I can't even describe how I felt. I just felt old, feeble, diseased. I felt like my body weighed 3x more than it actually does - my legs were like bricks walking to the kitchen to get my morning cup o' joe. My joints all ached. My muscles hurt. I felt dizzy - everything was out of focus.
I did not feel "right".
Thank the sweet baby lord, as I was going through my emails over my morning breakfast - I came across my coaches response to yesterday's check in. It contained those 3 sweet words every girl loves to hear - "Take a Refeed". 350g of carbs, baby!
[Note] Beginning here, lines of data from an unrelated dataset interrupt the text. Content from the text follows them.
(** A running process becomes the parent of an entry that has none. *)
Lemma inv_adopt a i j c c' :
  ainv a -> running a i -> zget (cores a) j = Some c -> c_state c = USED -> c_state c' = USED ->
  c_pid c' = c_pid c -> c_parent c' = Some i -> ainv (set_core a j c').
Proof.
  intros Hinv (ci & Hci & Hri) Hj Hs Hs' Hp Hpar.
  assert (forall k d, zget (cores a) k = Some d -> live d ->
            exists d', zget (cores (set_core a j c')) k = Some d' /\ live d') as Hlive.
  { intros k d Hk Hl. destruct (decide (k = j)) as [->|Hkj].
    - exists c'. split; [by eapply zget_set_core|]. split; congruence.
    - exists d. by rewrite (zget_set_ne _ _ _ _ _ Hj). }
  split.
  - unfold set_core, set_cores. cbn [cores]. rewrite length_insert. apply Hinv.
  - destruct (ai_init _ Hinv) as (k & d & Hk & Hd & Hld). destruct (Hlive k d Hd Hld) as (d' & ? & ?). by exists k, d'.
  - intros k d Hk Hd. split_entries; [congruence|]. by eapply ai_dead.
  - intros k d Hk Hd. split_entries; [|by apply (ai_pid a Hinv k)]. rewrite Hp.
    apply (ai_pid a Hinv j c Hj). congruence.
  - intros k l d e Hk Hl Hd He Hpid. split_entries; try done; (eapply ai_unique; [done..| | |]; congruence).
  - intros k d Hk Hd Hi. split_entries.
    + right. destruct (Hlive i ci Hci) as (d & ? & ?); [split; congruence|]. by exists i, d.
    + destruct (ai_parent a Hinv k d Hk Hd Hi) as [|(m & e & ? & Hm & Hl)]; [by left|]. right.
      destruct (Hlive m e Hm Hl) as (e' & ? & ?). by exists m, e'.
  - intros k. change (acpus (set_core a j c')) with (acpus a).
    rewrite <- (ai_running _ Hinv). unfold running. split.
    + intros (d & Hk & Hd). split_entries; [congruence|]. by exists d.
    + intros (d & Hk & Hd). exists d. split; [|done]. rewrite (zget_set_ne _ _ _ _ _ Hj); [done|congruence].
  - apply Hinv.
  - intros k l d Hk Hd Hch. split_entries; [congruence|].
    destruct (ai_wait a Hinv k l d Hk Hd Hch) as [-> Hno]. split; [done|].
    intros m e Hm Hpe. split_entries; [congruence|]. by eapply Hno.
Qed.

(** An entry that is not live is cleared. *)
Lemma inv_reap a j cj : ainv a -> zget (cores a) j = Some cj -> ~ live cj -> ainv (set_core a j dead).
Proof.
  intros Hinv Hj Hz.
  assert (ainit a <> Some j) as Hjinit.
  { intros Hi. destruct (ai_init _ Hinv) as (k & d & Hk & Hd & Hl). by simplify_eq. }
  assert (forall k d, zget (cores a) k = Some d -> live d ->
            zget (cores (set_core a j dead)) k = Some d) as Hkeep.
  { intros k d Hk Hl. rewrite (zget_set_ne _ _ _ _ cj); [done|done|]. intros ->. by simplify_eq. }
  split.
  - unfold set_core, set_cores. cbn [cores]. rewrite length_insert. apply Hinv.
  - destruct (ai_init _ Hinv) as (k & d & Hk & Hd & Hld). exists k, d. split; [done|]. auto.
  - intros k d Hk Hd. split_entries; try done. by eapply ai_dead.
  - intros k d Hk Hd. split_entries; try done. by apply (ai_pid a Hinv k d).
  - intros k l d e Hk Hl Hd He Hpid. split_entries; try done. by eapply ai_unique.
  - intros k d Hk Hd Hi. split_entries; try done.
    destruct (ai_parent a Hinv k d Hk Hd Hi) as [|(m & e & ? & ? & ?)]; [by left|]. right. exists m, e. auto.
  - intros k. change (acpus (set_core a j dead)) with (acpus a).
    rewrite <- (ai_running _ Hinv). unfold running. split.
    + intros (d & Hk & Hd). split_entries; try done. by exists d.
    + intros (d & Hk & Hd). exists d. split; [|done]. apply Hkeep; [done|]. split; congruence.
  - apply Hinv.
  - intros k l d Hk Hd Hch. split_entries; try done.
    destruct (ai_wait a Hinv k l d Hk Hd Hch) as [-> Hno]. split; [done|].
    intros m e Hm Hpe. split_entries; try done. by eapply Hno.
Qed.

(** *** CPUs *)

Lemma zget_off (l : list (option Z)) (i k j : Z) :
  zget ((fun x => if decide (x = Some i) then None else x) <$> l) k = Some (Some j) <->
  zget l k = Some (Some j) /\ j <> i.
Proof.
  rewrite zget_fmap. destruct (zget l k) as [[m|]|]; cbn; [|naive_solver|naive_solver].
  case_decide; naive_solver.
Qed.

Lemma on_cpu_off a i j : on_cpu (acpus (off_cpu a i)) j <-> on_cpu (acpus a) j /\ j <> i.
Proof.
  unfold on_cpu, off_cpu. cbn [acpus]. setoid_rewrite zget_off. naive_solver.
Qed.

(** The running process [i] gives up its CPU. *)
Lemma inv_off a i c c' :
  ainv a -> zget (cores a) i = Some c -> c_state c = RUNNING -> live c' -> c_pid c' = c_pid c ->
  c_parent c' = c_parent c -> c_state c' <> RUNNING ->
  (forall j, c_state c' = SLEEPING -> c_chan c' = Some (proc_chan j) -> i = j /\
     forall m d, zget (cores a) m = Some d -> c_parent d = Some i -> c_state d <> ZOMBIE) ->
  ainv (off_cpu (set_core a i c') i).
Proof.
  intros Hinv Hc Hl Hl' Hpid Hpar Hrun Hwait.
  apply (inv_live_change a i c c' (acpus (off_cpu a i))); try done; try (split; congruence); try congruence.
  - rewrite on_cpu_off. naive_solver.
  - intros j Hj. rewrite on_cpu_off. naive_solver.
  - intros j k k' [Hk _]%zget_off [Hk' _]%zget_off. by eapply ai_one_cpu.
Qed.

(** A ready process gets a free CPU. *)
Lemma inv_run a i c c' k l :
  ainv a -> zget (cores a) i = Some c -> c_state c = RUNNABLE -> c_state c' = RUNNING ->
  c_pid c' = c_pid c -> c_parent c' = c_parent c -> zget (acpus a) k = Some None ->
  zset (acpus a) k (Some i) = Some l -> ainv (set_acpus (set_core a i c') l).
Proof.
  intros Hinv Hc Hs Hs' Hpid Hpar Hk Hl.
  assert (~ on_cpu (acpus a) i) as Hoff.
  { rewrite <- (ai_running _ Hinv). intros (d & Hd & Hr). congruence. }
  assert (forall m j, zget l m = Some (Some j) -> (m = k /\ j = i) \/ (m <> k /\ zget (acpus a) m = Some (Some j)))
    as Hget.
  { intros m j Hm. destruct (decide (m = k)) as [->|Hne].
    - rewrite (zget_zset_eq _ _ _ _ Hl) in Hm. injection Hm as ->. by left.
    - right. split; [done|]. by rewrite <- (zget_zset_ne _ _ _ _ _ Hl). }
  apply (inv_live_change a i c c' l); try done; try (split; congruence); try congruence.
  - split; [intros _; exists k; by eapply zget_zset_eq|done].
  - intros j Hj. split.
    + intros [m Hm]. apply Hget in Hm as [[_ ?]|[_ Hm]]; [done|]. by exists m.
    + intros [m Hm]. exists m. rewrite (zget_zset_ne _ _ _ _ _ Hl); [done|]. intros ->. congruence.
  - intros j m m' Hm Hm'.
    apply Hget in Hm as [[-> ->]|[? Hm]], Hm' as [[-> ?]|[? Hm']]; try done.
    + destruct Hoff. by exists m'.
    + subst j. destruct Hoff. by exists m.
    + by eapply ai_one_cpu.
Qed.

(** *** Exit *)

Section Exit.
Context (a a' : atable) (i : Z).
Context (Hinv : ainv a) (Hex : exited i a a') (Hrun : running a i) (Hnot : ainit a <> Some i).

(** Every entry comes from one with the same pid, whose parent was adopted. *)
Lemma exited_back k c' :
  zget (cores a') k = Some c' -> exists c, zget (cores a) k = Some c /\ c_pid c' = c_pid c /\
    c_parent c' = adopt (ainit a) i (c_parent c) /\
    if decide (k = i) then c_state c = RUNNING /\ c_state c' = ZOMBIE else aged c c'.
Proof.
  intros Hk. pose proof Hk as [Hb _]%zget_Some. rewrite (ex_length _ _ _ Hex) in Hb.
  destruct (zget_is_Some (cores a) k Hb) as [c Hc]. exists c. split; [done|]. case_decide as Hki.
  - subst k. destruct (ex_self _ _ _ Hex c Hc) as (d & Hd & Hz & Hp & Hpar).
    destruct Hrun as (e & He & Hr). simplify_eq. done.
  - destruct (ex_other _ _ _ Hex k c Hki Hc) as (d & Hd & Hag & Hpar). simplify_eq.
    split; [apply Hag|done].
Qed.

Lemma exited_live k c : zget (cores a) k = Some c -> live c -> k <> i ->
  exists c', zget (cores a') k = Some c' /\ live c'.
Proof.
  intros Hk [H1 H2] Hki. destruct (ex_other _ _ _ Hex k c Hki Hk) as (c' & Hc' & Hag & _).
  exists c'. split; [done|]. destruct (aged_state _ _ Hag) as [Hs|[_ Hs]]; split; congruence.
Qed.

Lemma exited_used k c' c : zget (cores a') k = Some c' -> zget (cores a) k = Some c ->
  c_state c' <> UNUSED -> c_state c <> UNUSED.
Proof.
  intros Hk Hc Hs. destruct (exited_back k c' Hk) as (d & Hd & _ & _ & H1). simplify_eq.
  case_decide; [intuition congruence|]. destruct (aged_state _ _ H1) as [|[]]; congruence.
Qed.

Lemma exited_sleeps k j c' :
  zget (cores a') k = Some c' -> c_state c' = SLEEPING -> c_chan c' = Some (proc_chan j) ->
  k <> i /\ k = j /\ exists c, zget (cores a) k = Some c /\ c_state c = SLEEPING /\
    forall l d, zget (cores a) l = Some d -> c_parent d = Some k -> c_state d <> ZOMBIE.
Proof.
  intros Hk Hs Hch. destruct (exited_back k c' Hk) as (c & Hc & _ & _ & H1).
  case_decide as Hki; [destruct H1; congruence|].
  destruct (aged_state _ _ H1) as [Hst|[_ Hst]]; [|congruence]. rewrite (aged_chan _ _ H1) in Hch.
  destruct (ai_wait a Hinv k j c Hc ltac:(congruence) Hch) as [Hkj Hno].
  split; [done|]. split; [done|]. exists c. split; [done|]. split; [congruence|done].
Qed.

Lemma inv_exit : ainv a'.
Proof.
  split; rewrite ?(ex_length _ _ _ Hex), ?(ex_next _ _ _ Hex), ?(ex_init _ _ _ Hex).
  - apply Hinv.
  - destruct (ai_init _ Hinv) as (k & c & Hk & Hc & Hl).
    destruct (exited_live k c Hc Hl) as (c' & ? & ?); [congruence|]. eauto.
  - intros k c' Hk Hs. destruct (exited_back k c' Hk) as (c & Hc & Hp & Hpar & H1).
    case_decide; [destruct H1; congruence|]. destruct (aged_state _ _ H1) as [Hst|[_ Hst]]; [|congruence].
    destruct (ai_dead _ Hinv k c Hc ltac:(congruence)) as (? & ? & Hnone). rewrite (aged_chan _ _ H1).
    unfold adopt in Hpar. rewrite Hnone, decide_False in Hpar by done. repeat split; congruence.
  - intros k c' Hk Hs. destruct (exited_back k c' Hk) as (c & Hc & -> & _). eapply ai_pid; [done|done|].
    by eapply exited_used.
  - intros k l c' d' Hk Hl Hs Ht Hpid. destruct (exited_back k c' Hk) as (c & Hc & Hp & _).
    destruct (exited_back l d' Hl) as (d & Hd & Hq & _).
    apply (ai_unique a Hinv k l c d Hc Hd); [by apply (exited_used k c')|by apply (exited_used l d')|congruence].
  - intros k c' Hk Hs Hki. destruct (exited_back k c' Hk) as (c & Hc & _ & Hpar & H1).
    destruct (ai_parent a Hinv k c Hc) as [[Hu Hn]|(j & d & Hj & Hd & Hl)]; [by eapply exited_used|done| |].
    { left. case_decide as Hki'; [destruct H1; congruence|]. rewrite Hpar, Hn. split; [|done].
      destruct (aged_state _ _ H1) as [|[]]; congruence. }
    right. clear H1. rewrite Hj in Hpar. unfold adopt in Hpar. case_decide as Hji.
    + destruct (ai_init _ Hinv) as (m & e & Hm & He & Hle).
      destruct (exited_live m e He Hle) as (e' & ? & ?); [congruence|]. exists m, e'. split; [congruence|done].
    + destruct (exited_live j d Hd Hl) as (d' & ? & ?); [congruence|]. eauto.
  - intros k. rewrite (ex_cpus _ _ _ Hex), on_cpu_off, <- (ai_running _ Hinv). split.
    + intros (c' & Hk & Hs). destruct (exited_back k c' Hk) as (c & Hc & _ & _ & H1).
      case_decide; [destruct H1; congruence|]. split; [|done]. exists c. split; [done|].
      destruct (aged_state _ _ H1) as [|[]]; congruence.
    + intros [(c & Hc & Hs) Hki]. destruct (ex_other _ _ _ Hex k c Hki Hc) as (c' & Hc' & Hag & _).
      exists c'. split; [done|]. destruct (aged_state _ _ Hag) as [|[]]; congruence.
  - rewrite (ex_cpus _ _ _ Hex). intros j k l [Hk _]%zget_off [Hl _]%zget_off. by eapply ai_one_cpu.
  - intros k j c' Hk Hs Hch. destruct (exited_sleeps k j c' Hk Hs Hch) as (Hki & -> & c & Hc & Hsc & Hno).
    split; [done|]. intros l d' Hl Hpd Hz. destruct (exited_back l d' Hl) as (d & Hd & _ & Hpar & H1).
    case_decide as Hli.
    + subst l. apply (ex_wake_parent _ _ _ Hex j c' Hki Hk Hs d' Hl). by rewrite Hpd.
    + rewrite Hpd in Hpar. unfold adopt in Hpar. case_decide as Hpi.
      * apply (ex_wake_init _ _ _ Hex j c c' Hki Hc Hk Hs) with l d; [|done|done]. by rewrite <- Hpar.
      * apply (Hno l d Hd); [congruence|]. destruct (aged_state _ _ H1) as [|[]]; congruence.
Qed.
End Exit.
End Changes.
On top of the refeed which I KNEW would help immensely - I knew I had to do something else to whip myself out of this funk - so I promptly shut down all electronics, nixxed my cardio sesh, and decided to take a ME day.
I took my dog for a huge walk in the sun - and left my headphones at home so, for a change, I could focus on the world around me. I let the pup get as muddy as he wanted. I took my time. Took in the sights. The smells. BREATHED.
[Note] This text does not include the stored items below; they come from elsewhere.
(* ===== verification/ProcMem.v ===== *)
(** The memory of a process ([kernel/proc.c] over [kernel/vm.c]).

    [pspace]: an address space with user pages below [sz], the trampoline and
    the trapframe at the top, and nothing else.  [proc_pagetable] creates one,
    [growproc] keeps it, [proc_freepagetable] takes it apart; no page is lost on
    any path. *)

From S2P Require Import Prelude Mem Kalloc Block Vm VmSpace VmOps VmFree Proc ProcTable ProcLife.

Section Top.
Context (kend : Z) (kend_pos : 0 < kend) (root : Z).
Implicit Types (F : gset Z) (T : gmap Z (nat * Z)) (mp : gmap Z Z) (l : list Z) (s : kstate).

Abbreviation uspace := (uspace kend root).

Lemma parts_top F T mp mp' l :
  parts kend F T mp l -> (forall i, i < ULIM -> mp' !! i = mp !! i) -> parts kend F T mp' l.
Proof.
  intros [H1 H2 H3] Hsame.
  assert (forall p, user_frame mp' p <-> user_frame mp p) as Huf.
  { intros p. split; intros (k & x & Hk & Hlt & Hp); exists k, x; split; try done.
    - by rewrite <- Hsame.
    - by rewrite Hsame. }
  split.
  - intros n v Hn Hlt. rewrite Hsame in Hn by done. by apply (H1 n).
  - intros n n' v v' Hn Hn' Hlt Hlt'. rewrite Hsame in Hn, Hn' by done. by apply H2.
  - intros p. rewrite Huf. apply H3.
Qed.

Lemma spare_top F mp mp' p : (forall i, i < ULIM -> mp' !! i = mp !! i) -> spare F mp' p -> spare F mp p.
Proof.
  intros Hsame [HF Hu]. split; [done|]. intros (k & x & Hk & Hlt & Hp). apply Hu. exists k, x.
  by rewrite Hsame.
Qed.

(** Mapping a page of the kernel at the top. *)
Lemma map_top n pa perm F T mp l s :
  uspace F T mp l s -> ULIM <= n < ULIM + 2 -> mp !! n = None -> pa_ok pa -> 0 <= perm < 1024 ->
  (exists T' s', mappages root (n * PGSIZE) PGSIZE pa perm s = Ok (-1) s' /\ uspace F T' mp [] s' /\
     outside (spare F mp) (kmem s) (kmem s')) \/
  (exists T' l' s', mappages root (n * PGSIZE) PGSIZE pa perm s = Ok 0 s' /\
     uspace F T' (<[n := make_pte pa perm]> mp) l' s' /\ outside (spare F mp) (kmem s) (kmem s')).
Proof.
  intros [Hsp Hpt] Hn Hmp Hpa Hperm. assert (0 <= ULIM) by done.
  destruct (map_page kend kend_pos root n pa perm T mp l s Hsp) as
    [(T' & s' & Hm & Hsp' & Hgr)|(T' & l' & s' & Hm & Hsp' & Hgr)]; try done; try lia; [left|right];
    pose proof (parts_grown kend kend_pos _ _ _ _ _ _ _ _ Hpt Hgr) as Hpt'.
  - exists T', s'. split; [done|]. split; [by split|].
    eapply outside_weaken, (gr_frame _ _ _ _ _ _ Hgr). intros p Hp. by eapply parts_table_spare.
  - exists T', l', s'. split; [done|]. split; [split; [done|]|].
    + eapply parts_top; [done|]. intros i Hi. by rewrite lookup_insert_ne by lia.
    + eapply outside_weaken, (gr_frame _ _ _ _ _ _ Hgr). intros p Hp. by eapply parts_table_spare.
Qed.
Then I got home - and cleaned my entire house. I find cleaning so therapeutic for some reason (I'm a weirdo). I took a long, hot shower with all my fanciest soaps. Did my makeup. My hair. Put my favourite perfume on. Again, took my sweet time with everything - making sure to focus on the tiniest details.
I got dressed in my comfiest clothes.
Then I went to the store and picked up some items for the refeed. I had no set plan, I just went - took my time, read labels, and picked out what struck my fancy.
When I got home from the store, I fixed myself a hot cup of tea and sat by the window in my living room with a book. I have not done that for ... actually.... I can't rememebr the last time I did that.
Then... I ate. I ate 7 chocolate chip rice cakes in a ROW - and it was worth every one of those 420 calories, I tell ya.
As the day went on, and the food was eaten- I felt my energy return. I felt life come back to me. I felt the negativity I had been feeling the last few days LIFT - and my strength come back. I felt like ME again.
It was exactly the kind of day I needed - and long overdue.
And I feel a TRILLION times better than I did this morning. I am ready to go again. Tomorrow is deadlift day and I'm ready to hit it HARD.
Don't forget about YOU. Take time out for YOU. Take a day off for YOU. There is absolutely zero shame in needing a personal day. We're all human - and it's easy to get caught up in the go-go-go of life. Sometimes you just need to power down, in order to re-charge.